▸ EXERCISE GOAL: All that should come back is the lines of the data below from the one containing "match date with" to the one containing "Inductive reason := PotExpired", inclusive, exactly as they stand.

══ MATERIAL FOR THE TASK

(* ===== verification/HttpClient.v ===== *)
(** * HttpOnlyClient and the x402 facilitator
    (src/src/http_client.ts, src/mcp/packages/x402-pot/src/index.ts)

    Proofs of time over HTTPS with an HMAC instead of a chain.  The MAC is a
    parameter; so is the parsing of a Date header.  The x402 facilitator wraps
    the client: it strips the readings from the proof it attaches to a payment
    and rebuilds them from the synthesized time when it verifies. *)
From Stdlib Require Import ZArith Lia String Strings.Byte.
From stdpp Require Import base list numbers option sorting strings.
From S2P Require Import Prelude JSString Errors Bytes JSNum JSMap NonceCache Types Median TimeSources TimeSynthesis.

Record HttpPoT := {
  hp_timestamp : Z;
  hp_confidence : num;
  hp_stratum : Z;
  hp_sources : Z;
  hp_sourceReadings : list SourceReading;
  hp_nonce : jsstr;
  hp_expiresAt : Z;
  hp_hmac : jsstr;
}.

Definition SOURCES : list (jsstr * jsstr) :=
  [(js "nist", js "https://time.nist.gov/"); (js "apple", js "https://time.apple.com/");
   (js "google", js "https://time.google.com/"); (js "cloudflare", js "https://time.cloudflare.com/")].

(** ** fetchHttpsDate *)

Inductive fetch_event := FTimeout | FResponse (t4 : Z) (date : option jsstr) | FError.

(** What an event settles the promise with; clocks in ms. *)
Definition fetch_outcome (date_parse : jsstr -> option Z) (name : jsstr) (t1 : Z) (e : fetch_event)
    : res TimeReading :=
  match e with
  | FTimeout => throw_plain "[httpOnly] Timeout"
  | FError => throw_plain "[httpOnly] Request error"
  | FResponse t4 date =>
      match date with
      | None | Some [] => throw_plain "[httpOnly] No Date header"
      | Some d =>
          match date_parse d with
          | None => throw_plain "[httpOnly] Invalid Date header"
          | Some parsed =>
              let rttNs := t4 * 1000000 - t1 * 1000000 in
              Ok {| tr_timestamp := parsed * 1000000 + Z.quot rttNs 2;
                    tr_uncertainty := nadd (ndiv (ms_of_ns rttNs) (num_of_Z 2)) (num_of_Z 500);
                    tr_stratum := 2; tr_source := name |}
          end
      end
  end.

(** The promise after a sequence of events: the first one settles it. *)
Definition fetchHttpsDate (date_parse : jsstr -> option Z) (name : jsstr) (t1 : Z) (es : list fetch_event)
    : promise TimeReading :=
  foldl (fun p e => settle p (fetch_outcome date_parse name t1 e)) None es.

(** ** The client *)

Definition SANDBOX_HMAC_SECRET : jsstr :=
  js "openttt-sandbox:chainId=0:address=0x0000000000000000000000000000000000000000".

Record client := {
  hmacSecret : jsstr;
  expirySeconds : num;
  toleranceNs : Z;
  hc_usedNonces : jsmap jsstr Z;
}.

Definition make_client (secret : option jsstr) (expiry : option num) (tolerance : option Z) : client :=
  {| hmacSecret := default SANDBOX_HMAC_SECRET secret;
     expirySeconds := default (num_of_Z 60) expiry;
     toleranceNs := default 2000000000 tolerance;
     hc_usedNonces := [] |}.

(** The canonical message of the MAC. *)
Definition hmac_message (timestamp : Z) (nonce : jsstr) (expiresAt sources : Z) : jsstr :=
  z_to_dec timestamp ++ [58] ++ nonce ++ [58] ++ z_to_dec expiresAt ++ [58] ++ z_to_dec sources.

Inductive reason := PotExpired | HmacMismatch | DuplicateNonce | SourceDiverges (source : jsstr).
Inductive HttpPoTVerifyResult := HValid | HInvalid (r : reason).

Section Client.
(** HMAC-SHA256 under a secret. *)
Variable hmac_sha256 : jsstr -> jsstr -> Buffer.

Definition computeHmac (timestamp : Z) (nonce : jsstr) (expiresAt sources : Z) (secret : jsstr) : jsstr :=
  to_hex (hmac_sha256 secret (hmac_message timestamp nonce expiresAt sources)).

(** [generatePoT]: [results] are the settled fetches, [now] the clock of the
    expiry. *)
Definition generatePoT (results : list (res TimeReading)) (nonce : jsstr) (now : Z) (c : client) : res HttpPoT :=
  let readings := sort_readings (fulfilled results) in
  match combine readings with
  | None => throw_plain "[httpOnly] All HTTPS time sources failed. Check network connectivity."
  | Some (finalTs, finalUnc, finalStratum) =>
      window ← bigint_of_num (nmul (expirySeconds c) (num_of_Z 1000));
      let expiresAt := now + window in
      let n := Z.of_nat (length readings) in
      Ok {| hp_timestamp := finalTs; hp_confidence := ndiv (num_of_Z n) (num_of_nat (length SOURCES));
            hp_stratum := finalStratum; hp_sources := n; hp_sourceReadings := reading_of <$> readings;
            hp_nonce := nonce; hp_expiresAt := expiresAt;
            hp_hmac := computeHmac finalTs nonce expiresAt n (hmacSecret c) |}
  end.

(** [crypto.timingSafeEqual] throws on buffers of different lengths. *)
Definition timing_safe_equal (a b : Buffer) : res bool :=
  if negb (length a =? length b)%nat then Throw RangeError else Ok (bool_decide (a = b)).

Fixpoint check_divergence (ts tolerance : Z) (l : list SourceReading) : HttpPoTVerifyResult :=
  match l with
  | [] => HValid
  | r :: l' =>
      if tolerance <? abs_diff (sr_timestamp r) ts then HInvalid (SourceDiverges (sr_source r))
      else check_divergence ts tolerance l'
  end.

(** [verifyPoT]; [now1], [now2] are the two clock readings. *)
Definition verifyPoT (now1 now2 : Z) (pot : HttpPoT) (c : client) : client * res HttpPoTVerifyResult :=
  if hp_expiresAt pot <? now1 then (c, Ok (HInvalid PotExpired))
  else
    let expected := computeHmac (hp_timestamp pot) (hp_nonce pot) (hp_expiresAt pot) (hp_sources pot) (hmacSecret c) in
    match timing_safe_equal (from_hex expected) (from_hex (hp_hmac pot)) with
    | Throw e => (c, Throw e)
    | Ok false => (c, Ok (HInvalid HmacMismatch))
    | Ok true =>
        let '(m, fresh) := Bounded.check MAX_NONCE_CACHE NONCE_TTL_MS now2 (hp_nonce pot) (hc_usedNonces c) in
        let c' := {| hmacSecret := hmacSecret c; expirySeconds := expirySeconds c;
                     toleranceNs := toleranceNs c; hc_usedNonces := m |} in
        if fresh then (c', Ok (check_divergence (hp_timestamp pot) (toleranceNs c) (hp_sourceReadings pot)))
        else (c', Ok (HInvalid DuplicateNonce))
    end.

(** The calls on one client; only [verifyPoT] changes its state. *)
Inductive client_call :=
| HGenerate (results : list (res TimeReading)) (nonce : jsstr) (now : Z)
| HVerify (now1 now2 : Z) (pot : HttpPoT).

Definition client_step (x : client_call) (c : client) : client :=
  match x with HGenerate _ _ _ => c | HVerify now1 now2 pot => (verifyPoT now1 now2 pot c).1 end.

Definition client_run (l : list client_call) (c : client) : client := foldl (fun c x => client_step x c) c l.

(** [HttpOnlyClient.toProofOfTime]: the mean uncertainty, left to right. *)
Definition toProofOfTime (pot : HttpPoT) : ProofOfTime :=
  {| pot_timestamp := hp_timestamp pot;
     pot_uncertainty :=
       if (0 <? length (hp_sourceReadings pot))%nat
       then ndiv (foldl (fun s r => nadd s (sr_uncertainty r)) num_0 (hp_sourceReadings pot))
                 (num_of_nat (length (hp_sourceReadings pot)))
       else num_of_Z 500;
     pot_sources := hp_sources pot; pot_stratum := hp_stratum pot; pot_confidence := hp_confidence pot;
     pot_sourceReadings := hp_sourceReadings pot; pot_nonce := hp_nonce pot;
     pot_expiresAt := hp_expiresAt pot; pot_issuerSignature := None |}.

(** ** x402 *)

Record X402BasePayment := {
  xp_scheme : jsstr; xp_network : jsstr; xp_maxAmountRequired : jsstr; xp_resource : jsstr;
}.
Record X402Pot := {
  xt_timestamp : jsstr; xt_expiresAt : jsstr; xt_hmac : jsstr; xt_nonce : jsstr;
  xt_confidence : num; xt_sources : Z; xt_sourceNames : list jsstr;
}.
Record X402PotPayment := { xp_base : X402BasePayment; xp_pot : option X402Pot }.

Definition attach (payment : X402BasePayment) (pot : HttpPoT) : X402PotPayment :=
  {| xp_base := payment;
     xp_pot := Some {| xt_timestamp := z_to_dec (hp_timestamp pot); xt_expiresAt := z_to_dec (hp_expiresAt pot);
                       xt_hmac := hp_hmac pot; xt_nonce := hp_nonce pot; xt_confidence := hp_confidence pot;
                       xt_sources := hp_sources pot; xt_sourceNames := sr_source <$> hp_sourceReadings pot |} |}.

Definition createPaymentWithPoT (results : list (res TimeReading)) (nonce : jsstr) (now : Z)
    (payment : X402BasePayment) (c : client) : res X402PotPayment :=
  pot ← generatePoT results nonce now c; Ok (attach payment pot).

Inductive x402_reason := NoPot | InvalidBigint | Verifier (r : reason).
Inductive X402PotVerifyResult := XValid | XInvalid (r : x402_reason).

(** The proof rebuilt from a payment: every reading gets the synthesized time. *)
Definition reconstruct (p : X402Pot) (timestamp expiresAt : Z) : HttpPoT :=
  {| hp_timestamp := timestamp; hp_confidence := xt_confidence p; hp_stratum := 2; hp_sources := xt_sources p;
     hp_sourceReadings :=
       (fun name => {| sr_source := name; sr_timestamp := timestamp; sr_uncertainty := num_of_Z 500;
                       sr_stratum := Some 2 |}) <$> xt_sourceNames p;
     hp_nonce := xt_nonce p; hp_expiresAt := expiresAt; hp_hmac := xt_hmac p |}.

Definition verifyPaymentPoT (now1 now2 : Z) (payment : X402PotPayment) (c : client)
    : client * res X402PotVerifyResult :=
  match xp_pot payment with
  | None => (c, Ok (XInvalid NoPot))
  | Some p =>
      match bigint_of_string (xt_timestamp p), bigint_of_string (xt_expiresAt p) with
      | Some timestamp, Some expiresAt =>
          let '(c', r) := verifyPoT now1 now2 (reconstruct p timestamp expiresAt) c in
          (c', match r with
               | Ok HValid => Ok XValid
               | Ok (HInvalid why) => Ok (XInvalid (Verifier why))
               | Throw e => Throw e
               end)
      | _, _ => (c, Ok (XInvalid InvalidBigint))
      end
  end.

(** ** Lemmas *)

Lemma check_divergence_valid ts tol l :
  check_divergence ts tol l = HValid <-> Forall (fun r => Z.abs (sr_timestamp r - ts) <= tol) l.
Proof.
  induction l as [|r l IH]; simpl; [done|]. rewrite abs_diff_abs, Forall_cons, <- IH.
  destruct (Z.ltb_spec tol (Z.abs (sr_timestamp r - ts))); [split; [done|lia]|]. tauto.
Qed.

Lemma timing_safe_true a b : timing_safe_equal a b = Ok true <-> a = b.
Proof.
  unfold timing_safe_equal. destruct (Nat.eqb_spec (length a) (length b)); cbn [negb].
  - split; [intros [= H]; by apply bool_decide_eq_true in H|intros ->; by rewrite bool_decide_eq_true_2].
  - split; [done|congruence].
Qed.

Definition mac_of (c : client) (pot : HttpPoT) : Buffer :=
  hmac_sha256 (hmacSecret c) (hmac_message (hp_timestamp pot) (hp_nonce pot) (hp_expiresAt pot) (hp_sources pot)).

════

▸ RESULT FOR THIS TASK:
      match date with
      | None | Some [] => throw_plain "[httpOnly] No Date header"
      | Some d =>
          match date_parse d with
          | None => throw_plain "[httpOnly] Invalid Date header"
          | Some parsed =>
              let rttNs := t4 * 1000000 - t1 * 1000000 in
              Ok {| tr_timestamp := parsed * 1000000 + Z.quot rttNs 2;
                    tr_uncertainty := nadd (ndiv (ms_of_ns rttNs) (num_of_Z 2)) (num_of_Z 500);
                    tr_stratum := 2; tr_source := name |}
          end
      end
  end.

(** The promise after a sequence of events: the first one settles it. *)
Definition fetchHttpsDate (date_parse : jsstr -> option Z) (name : jsstr) (t1 : Z) (es : list fetch_event)
    : promise TimeReading :=
  foldl (fun p e => settle p (fetch_outcome date_parse name t1 e)) None es.

(** ** The client *)

Definition SANDBOX_HMAC_SECRET : jsstr :=
  js "openttt-sandbox:chainId=0:address=0x0000000000000000000000000000000000000000".

Record client := {
  hmacSecret : jsstr;
  expirySeconds : num;
  toleranceNs : Z;
  hc_usedNonces : jsmap jsstr Z;
}.

Definition make_client (secret : option jsstr) (expiry : option num) (tolerance : option Z) : client :=
  {| hmacSecret := default SANDBOX_HMAC_SECRET secret;
     expirySeconds := default (num_of_Z 60) expiry;
     toleranceNs := default 2000000000 tolerance;
     hc_usedNonces := [] |}.

(** The canonical message of the MAC. *)
Definition hmac_message (timestamp : Z) (nonce : jsstr) (expiresAt sources : Z) : jsstr :=
  z_to_dec timestamp ++ [58] ++ nonce ++ [58] ++ z_to_dec expiresAt ++ [58] ++ z_to_dec sources.

Inductive reason := PotExpired | HmacMismatch | DuplicateNonce | SourceDiverges (source : jsstr).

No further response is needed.